Luckily for me, an osteopath was willing to see me -- when the MD's wouldn't.

Because an earlier pregnancy had put me in the hospital for three weeks, I decided to get my maternity care from an OB instead of with our family practice physician – and all had been going well. Then, when I was six months pregnant, I suddenly became very ill with a fever and cough.

When I called the OB to tell them I was afraid I had pneumonia – I had had it four times in the past and recognized the symptoms – they said they couldn’t see me, because I was sick. (They didn’t want to expose anyone else.) They told me to call our family practice physician, so I did.

I told that MD’s office that I was six months pregnant, that I felt like I had pneumonia again, after four times in the past, and that the OB couldn’t see me and said I should call them. Nobody in the primary care office, not my doctor or her partners, could squeeze me in. This was a Monday. The earliest anybody could see me was on Thursday. Thursday!

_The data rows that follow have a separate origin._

Lemma reduce_dict_frame_witness :
  let input_dict := [("b", 1); ("a", 0)] in
  let group := [[]; [("a", 3%float); ("b", 5%float)]] in
  let s := Proc [1%float; 2%float] [] in
  reduce_dict PrimFloat.add float_div rank_order stuck (λ _ _ _, 0%float)
    (group_dist 2 0) group input_dict false s
  = (Some [("a", 2); ("b", 3)],
     Proc [1%float; 2%float; 4%float; 7%float] [Reduce]) ∧
  reduce_dict PrimFloat.add float_div rank_order stuck (λ _ _ _, 0%float)
    (group_dist 2 0) group input_dict true s
  = (Some [("a", 2); ("b", 3)],
     Proc [1%float; 2%float; 2%float; 3.5%float] [Reduce]) ∧
  deref [1%float; 2%float; 2%float; 3.5%float] input_dict
  = Some [("b", 2%float); ("a", 1%float)].
Proof.
  intros input_dict group s.
  destruct (proj2 (reduce_dict_frame PrimFloat.add float_div rank_order stuck
                     (λ _ _ _, 0%float)) 2 0 group input_dict
              [("b", 2%float); ("a", 1%float)] true s)
    as (reduced & sums & log & _ & _ & _ & Hsum & Havg & Hderef).
  - lia.
  - lia.
  - reflexivity.
  - compute_done.
  - discriminate.
  - reflexivity.
  - repeat constructor.
  - intros i. apply rank_order_valid. lia.
  - pose proof Hsum as Hc. vm_compute in Hc.
    injection Hc as <- <- <-.
    rewrite Havg in Hderef. split; [exact Hsum|]. split; [exact Havg|].
    exact Hderef.
Defined.

(** * Further properties of the code *)

(** ** The queries and [synchronize] *)

(** X1: as soon as [get_world_size] does not answer 1 the process group is
    available and initialised, so [get_rank] is [dist.get_rank()] and
    [is_main_process] is the test [dist.get_rank() == 0] that [reduce_dict]
    and the gather use; without an initialised group the process is the
    main process of a world of size 1. *)
Theorem rank_matches_dist (d : dist) :
  (get_world_size d ≠ 1 →
   is_available d = true ∧ is_initialized d = true ∧
   get_world_size d = dist_get_world_size d ∧
   get_rank d = dist_get_rank d ∧
   (is_main_process d = true ↔ dist_get_rank d = 0)) ∧
  (is_available d = false ∨ is_initialized d = false →
   get_world_size d = 1 ∧ get_rank d = 0 ∧ is_main_process d = true).
Proof.
  unfold is_main_process, get_world_size, get_rank. split.
  - destruct (is_available d), (is_initialized d); cbn; try done.
    intros _. repeat split; try done; by apply Nat.eqb_eq.
  - by intros [-> | ->]; destruct (is_available d).
Qed.

Lemma rank_matches_dist_witness :
  get_rank (Dist true true 4 3) = 3 ∧
  is_main_process (Dist true false 4 3) = true.
Proof.
  split.
  - destruct (proj1 (rank_matches_dist (Dist true true 4 3)))
      as (_ & _ & _ & H & _); [cbn; lia | exact H].
  - destruct (proj2 (rank_matches_dist (Dist true false 4 3)))
      as (_ & _ & H); [by right | exact H].
Defined.

(** X2: [synchronize] returns at once, without a call, when
    [get_world_size] is 1.  Otherwise it calls the barrier, its only call,
    and returns when the other ranks reach the barrier too; it stays
    blocked when one of them does not.  It changes no tensor. *)
Theorem synchronize_barrier {T} (d : dist) (arrived : bool) (s : proc T) :
  synchronize d arrived s =
    if decide (get_world_size d = 1) then (Some (), s)
    else (if arrived then Some () else None,
          Proc (heap s) (calls s ++ [Barrier])).
Proof.
  unfold synchronize, get_world_size.
  destruct (is_available d), (is_initialized d); cbn; try done.
  destruct (dist_get_world_size d =? 1) eqn:E.
  - apply Nat.eqb_eq in E. by rewrite decide_True.
  - apply Nat.eqb_neq in E. rewrite decide_False by done.
    by destruct arrived.
Qed.

(** ** [gather_on_master] *)

(** X3: a rank other than 0 serialises its payload and takes part in both
    collectives, never calls [pickle.loads], touches no tensor and returns
    [None], whatever the codec is. *)
Theorem gather_on_master_other_rank {Payload T} (dumps : Payload → list byte)
    (loads : list byte → option Payload) (garbage : nat → nat → byte)
    (N r : nat) (group : list Payload) (data : Payload) (s : proc T) :
  2 ≤ N → 0 < r < N → length group = N →
  gather_on_master dumps loads garbage (group_dist N r) group data s =
    (Some None, Proc (heap s) (calls s ++ [PickleDumps; AllGather; Gather])).
Proof.
  intros HN Hr Hlen.
  destruct (gather_on_master_stages dumps loads garbage N r group data s)
    as (max_size & _ & ->); [done | lia | done |].
  by rewrite decide_False by lia.
Qed.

Beginning to panic, I told them I couldn’t wait that long, that I was having trouble breathing, was worried about the baby, what should I do? Should I go to the emergency room, or what? And the nurse gave me the name of a newer doctor, another family practice doctor, she thought might be able to see me.

That doctor turned out to be an osteopath, and she squeezed me in that day. She confirmed that I did have pneumonia and immediately started me on an antibiotic. I saw her a few days later and, though I’d improved, I wasn’t improving fast enough, so she switched to a different antibiotic, which did resolve the problem. Later, she told me that she’d come close to putting me in the hospital, but because I had such good care at home – both my husband and sister were taking care of me – she decided I could manage there. But she called me at home every day to make sure I was still doing okay.

So two different practices full of MD’s failed me. The first, because I had a problem that didn’t involve my uterus. The second, because they had no time for an appointment for 3 days – and wouldn’t consider squeezing in a seriously ill pregnant patient.

I stayed with that osteopath through the pregnancy and afterwards, till she and her husband moved to a different part of the state. Along the way, I learned about osteopaths and their training. They are not equivalent to chiropractors or homeopaths. They are not quacks. They are fully licensed physicians, who take the same boards that allopathic physicians take.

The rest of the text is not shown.